--- Collected data entries ---
::::
Lemma drop_two {A} (l : list A) i :
  (i + 2 <= length l)%nat → ∃ a b, l !! i = Some a ∧ l !! S i = Some b ∧ drop i l = a :: b :: drop (i + 2) l.
Proof using.
  intros Hi. destruct (lookup_lt_is_Some_2 l i) as [a Ha]; [lia|].
  destruct (lookup_lt_is_Some_2 l (S i)) as [b Hb]; [lia|]. exists a, b.
  split_and!; [done..|]. rewrite (drop_S l a i), (drop_S l b (S i)) by done.
  by replace (i + 2)%nat with (S (S i)) by lia.
Qed.

Lemma hash_pair_ret l i a b :
  l !! i = Some a → l !! S i = Some b → hash_pair H l (Z.of_nat i) = Ret (H (a ++ b)).
Proof using.
  intros Ha Hb. unfold hash_pair. rewrite (at_Some l (Z.of_nat i) a), (at_Some l (Z.of_nat i + 1) b);
    [done|lia| |lia|].
  - by replace (Z.to_nat (Z.of_nat i + 1)) with (S i) by lia.
  - by rewrite Nat2Z.id.
Qed.

(** What is left after the [j]-th entry was overwritten. *)
Lemma overwrite {A} (l : list A) j (h : A) :
  (j < length l)%nat →
  set_at l (Z.of_nat j) h = Ret (<[j:=h]> l) ∧ take (S j) (<[j:=h]> l) = take j l ++ [h].
Proof using.
  intros Hj. split; [rewrite set_at_ret by lia; by rewrite Nat2Z.id|].
  rewrite (take_S_r _ _ h) by (by rewrite list_lookup_insert_eq). by rewrite take_insert_ge by lia.
Qed.

Lemma pair_from_spec n : ∀ hashes i j ints,
  (i + 2 * n <= length hashes)%nat → (j + n <= length ints)%nat →
  pair_from H n hashes (Z.of_nat i) (Z.of_nat j) ints =
    Ret (Z.of_nat (i + 2 * n),
         take j ints ++ pairs H (take (2 * n) (drop i hashes)) ++ drop (j + n) ints).
Proof using.
  induction n as [|n IH]; intros hashes i j ints Hi Hj.
  { cbn. rewrite !Nat.add_0_r. rewrite take_0. cbn. by rewrite take_drop. }
  cbn [pair_from]. destruct (drop_two hashes i ltac:(lia)) as (a & b & Ha & Hb & Hd).
  rewrite (hash_pair_ret _ _ a b) by done. cbn [mbind outcome_bind].
  destruct (overwrite ints j (H (a ++ b)) ltac:(lia)) as [-> Ht]. cbn [mbind outcome_bind].
  replace (Z.of_nat i + 2) with (Z.of_nat (i + 2)) by lia.
  replace (Z.of_nat j + 1) with (Z.of_nat (S j)) by lia.
  rewrite IH by (rewrite ?length_insert; lia). rewrite Ht, drop_insert_lt by lia.
  replace (2 * S n)%nat with (S (S (2 * n))) by lia. rewrite Hd. cbn [take]. rewrite pairs_cons.
  rewrite <- app_assoc. cbn [app]. do 2 f_equal; [f_equal; lia|].
  do 3 f_equal. f_equal. lia.
Qed.

Lemma pair_in_place_spec n : ∀ i j ints,
  (i + 2 * n <= length ints)%nat → (j <= i)%nat →
  pair_in_place H n (Z.of_nat i) (Z.of_nat j) ints =
    Ret (take j ints ++ pairs H (take (2 * n) (drop i ints)) ++ drop (j + n) ints).
Proof using.
  induction n as [|n IH]; intros i j ints Hi Hj.
  { cbn. rewrite !Nat.add_0_r. rewrite take_0. cbn. by rewrite take_drop. }
  cbn [pair_in_place]. destruct (drop_two ints i ltac:(lia)) as (a & b & Ha & Hb & Hd).
  rewrite (hash_pair_ret _ _ a b) by done. cbn [mbind outcome_bind].
  destruct (overwrite ints j (H (a ++ b)) ltac:(lia)) as [-> Ht]. cbn [mbind outcome_bind].
  replace (Z.of_nat i + 2) with (Z.of_nat (i + 2)) by lia.
  replace (Z.of_nat j + 1) with (Z.of_nat (S j)) by lia.
  rewrite IH by (rewrite ?length_insert; lia). rewrite Ht, !drop_insert_lt by lia.
  replace (2 * S n)%nat with (S (S (2 * n))) by lia. rewrite Hd. cbn [take]. rewrite pairs_cons.
  rewrite <- app_assoc. cbn [app]. f_equal. do 2 f_equal. f_equal. f_equal. lia.
Qed.

Lemma pow2_Z k : Z.of_nat (2 ^ k) = 2 ^ Z.of_nat k.
Proof using. by rewrite Nat2Z.inj_pow. Qed.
::::
--- What to work on ---
Copy the lines above exactly, beginning at the line that has "list A) j (h" and stopping after the line that has "(i + 2 * n <= length hashes)%nat", and omit the rest.

--- Task result ---
Lemma overwrite {A} (l : list A) j (h : A) :
  (j < length l)%nat →
  set_at l (Z.of_nat j) h = Ret (<[j:=h]> l) ∧ take (S j) (<[j:=h]> l) = take j l ++ [h].
Proof using.
  intros Hj. split; [rewrite set_at_ret by lia; by rewrite Nat2Z.id|].
  rewrite (take_S_r _ _ h) by (by rewrite list_lookup_insert_eq). by rewrite take_insert_ge by lia.
Qed.

Lemma pair_from_spec n : ∀ hashes i j ints,
  (i + 2 * n <= length hashes)%nat → (j + n <= length ints)%nat →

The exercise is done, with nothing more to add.